Le nombre total de clients concernés reste inconnu. UBS ne fait aucun commentaire à ce sujet. L’autorité de surveillance des marchés financiers garde également le silence sur le cas décrit. Ce que l’on sait, c’est que ces produits ont été particulièrement promus dans la région de Suisse orientale – y compris auprès de clients qui ne possèdent pas de fortunes en millions et qui relèvent plutôt du segment des petits clients. Un point névralgique regroupant de nombreuses victimes fortunées se trouve à Saint-Moritz dans les Grisons, où le responsable Suisse du Wealth Management d’UBS, August Hatecke, serait personnellement chargé de s’occuper des clients concernés. Il relève directement d’Iqbal Khan, le co-responsable de la gestion de fortune mondiale.

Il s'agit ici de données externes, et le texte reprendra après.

(** * release-crawler: crawl orchestrator, fetch worker, query compiler and
  result cache, embedded from the Go sources and checked against the
  design document.

  Layout: the Go runtime pieces the code leans on ([GoInt], [GoStrings]),
  then the crawler ([Crawler], from the crawler's main package), the
  search server ([Search], from web-server.go), its JSON and Slack twin
  ([SearchAPI]), the release-notes crawler ([ReleaseNotes], from main.go)
  and the transfer program ([Transfer]), then the properties. *)

From Stdlib Require Import ZArith Lia Ascii String List Bool.
From stdpp Require Import base gmap strings list fin_maps pretty.

Local Open Scope Z_scope.

(* ===================================================================== *)
(** ** Go integers and durations *)
(* ===================================================================== *)

Module GoInt.

(** Go's [int] on the 64-bit targets the images are built for, and
    [int64] (hence [time.Duration]), are two's complement words. *)
Definition min_int64 : Z := - 2 ^ 63.
Definition max_int64 : Z := 2 ^ 63 - 1.

Definition in_int64 (z : Z) : Prop := min_int64 <= z <= max_int64.

(** Result of an [int64] operation whose mathematical value is [z]. *)
Definition wrap64 (z : Z) : Z := (z + 2 ^ 63) mod 2 ^ 64 - 2 ^ 63.

Definition add64 (a b : Z) : Z := wrap64 (a + b).
Definition mul64 (a b : Z) : Z := wrap64 (a * b).

(** [time.Duration] counts nanoseconds. *)
Definition Nanosecond : Z := 1.
Definition Millisecond : Z := 1000000.
Definition Second : Z := 1000 * Millisecond.
Definition Minute : Z := 60 * Second.

(** [t.Sub(u)]: the difference of two clock readings (nanoseconds),
    clamped to the range of a Duration as the time package does. *)
Definition Sub (t u : Z) : Z := Z.max min_int64 (Z.min max_int64 (t - u)).
(** X21.  One endpoint that is down does not stand in the way of the
    others: with a payload prepared, [sendWebhooks] fulfils exactly
    when every signature could be made, and then gives one delivery
    for each webhook, in their order and with its url; a delivery says
    success exactly when the endpoint answered with a status in the
    200s, and a request that failed is a delivery without success that
    carries the message of the error.  With no webhook nothing is
    prepared or sent. *)
Theorem webhook_deliveries_stand_alone env webhooks payload :
  webhooks <> [] ->
  prepareWebhookPayload env = Fulfilled payload ->
  (isFulfilled (sendWebhooks env webhooks) = true
   <-> Forall (fun webhook =>
                 isFulfilled (createWebhookSignature env (secret webhook) payload)
                 = true) webhooks)
  /\ (forall deliveries,
        sendWebhooks env webhooks = Fulfilled deliveries ->
        exists sent,
          deliveries = Some sent
          /\ length sent = length webhooks
          /\ forall i webhook,
               webhooks !! i = Some webhook ->
               exists delivery signature,
                 sent !! i = Some delivery
                 /\ createWebhookSignature env (secret webhook) payload
                    = Fulfilled signature
                 /\ deliveryUrl delivery = webhookUrl webhook
                 /\ match postTo env webhook signature payload with
                    | Fulfilled response =>
                        deliverySuccess delivery = ok response
                        /\ deliveryStatus delivery = Some (status response)
                    | Rejected error =>
                        deliverySuccess delivery = false
                        /\ deliveryError delivery = Some (message error)
                    end)
  /\ sendWebhooks env [] = Fulfilled None.
Proof.
  intros Hsome Hpayload.
  assert (sendWebhooks env webhooks
          = match promiseAll (firstRejection env)
                    (sendWebhookDirectly env payload <$> webhooks) with
            | Fulfilled deliveries => Fulfilled (Some deliveries)
            | Rejected error => Rejected error
            end) as Hsend.
  { unfold sendWebhooks. destruct webhooks; [contradiction|].
    rewrite Hpayload. reflexivity. }
  split; [|split; [|reflexivity]].
  - rewrite Hsend. split.
    + destruct (promiseAll _ _) as [sent|] eqn:Hall; [|discriminate]. intros _.
      apply promiseAll_fulfilled in Hall.
      apply Forall_forall. intros webhook Hin.
      apply list_elem_of_lookup in Hin as [i Hi].
      assert ((sendWebhookDirectly env payload <$> webhooks) !! i
              = (Fulfilled <$> sent) !! i) as Hat by (rewrite Hall; reflexivity).
      rewrite !list_lookup_fmap, Hi in Hat. simpl in Hat.
      destruct (sent !! i); [|discriminate]. simpl in Hat.
      unfold sendWebhookDirectly in Hat.
      destruct (createWebhookSignature env (secret webhook) payload);
        [reflexivity|discriminate].
    + intros Hsigned.
      assert (exists sent, sendWebhookDirectly env payload <$> webhooks
                           = Fulfilled <$> sent) as [sent Hsent].
      { clear Hsend Hsome. induction Hsigned as [|webhook webhooks Hone _ [sent IH]].
        - exists []. reflexivity.
        - destruct (sendWebhookDirectly env payload webhook) as [delivery|] eqn:Hsent.
          + exists (delivery :: sent). rewrite !fmap_cons, Hsent, IH. reflexivity.
          + unfold sendWebhookDirectly in Hsent.
            destruct (createWebhookSignature env (secret webhook) payload) as [signature|];
              [|discriminate].
            destruct (postTo env webhook signature payload); discriminate. }
      apply promiseAll_fulfilled with (first := firstRejection env) in Hsent.
      rewrite Hsent. reflexivity.
  - intros deliveries. rewrite Hsend.
    destruct (promiseAll _ _) as [sent|] eqn:Hall; [|discriminate].
    intros [= <-]. exists sent. split; [reflexivity|].
    apply promiseAll_fulfilled in Hall.
    split.
    + apply (f_equal length) in Hall. rewrite !length_fmap in Hall. congruence.
    + intros i webhook Hi.
      assert ((sendWebhookDirectly env payload <$> webhooks) !! i
              = (Fulfilled <$> sent) !! i) as Hat by (rewrite Hall; reflexivity).
      rewrite !list_lookup_fmap, Hi in Hat. simpl in Hat.
      destruct (sent !! i) as [delivery|]; [|discriminate]. simpl in Hat.
      unfold sendWebhookDirectly in Hat.
      destruct (createWebhookSignature env (secret webhook) payload) as [signature|];
        [|discriminate].
      exists delivery, signature. split; [reflexivity|]. split; [reflexivity|].
      destruct (postTo env webhook signature payload);
        injection Hat as <-; simpl; auto.
Qed.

La banque est actuellement en train d’examiner des moyens d’accommoder les clients concernés. Une porte-parole d’UBS déclare: «La volatilité extrême des marchés au cours des dernières semaines a eu un impact sur certains placements. La grande majorité de nos clients disposent de portefeuilles d’investissement diversifiés, ce qui leur a permis de traverser cette période volatile relativement bien. Nous examinons d’éventuels effets inattendus avec les clients concernés.»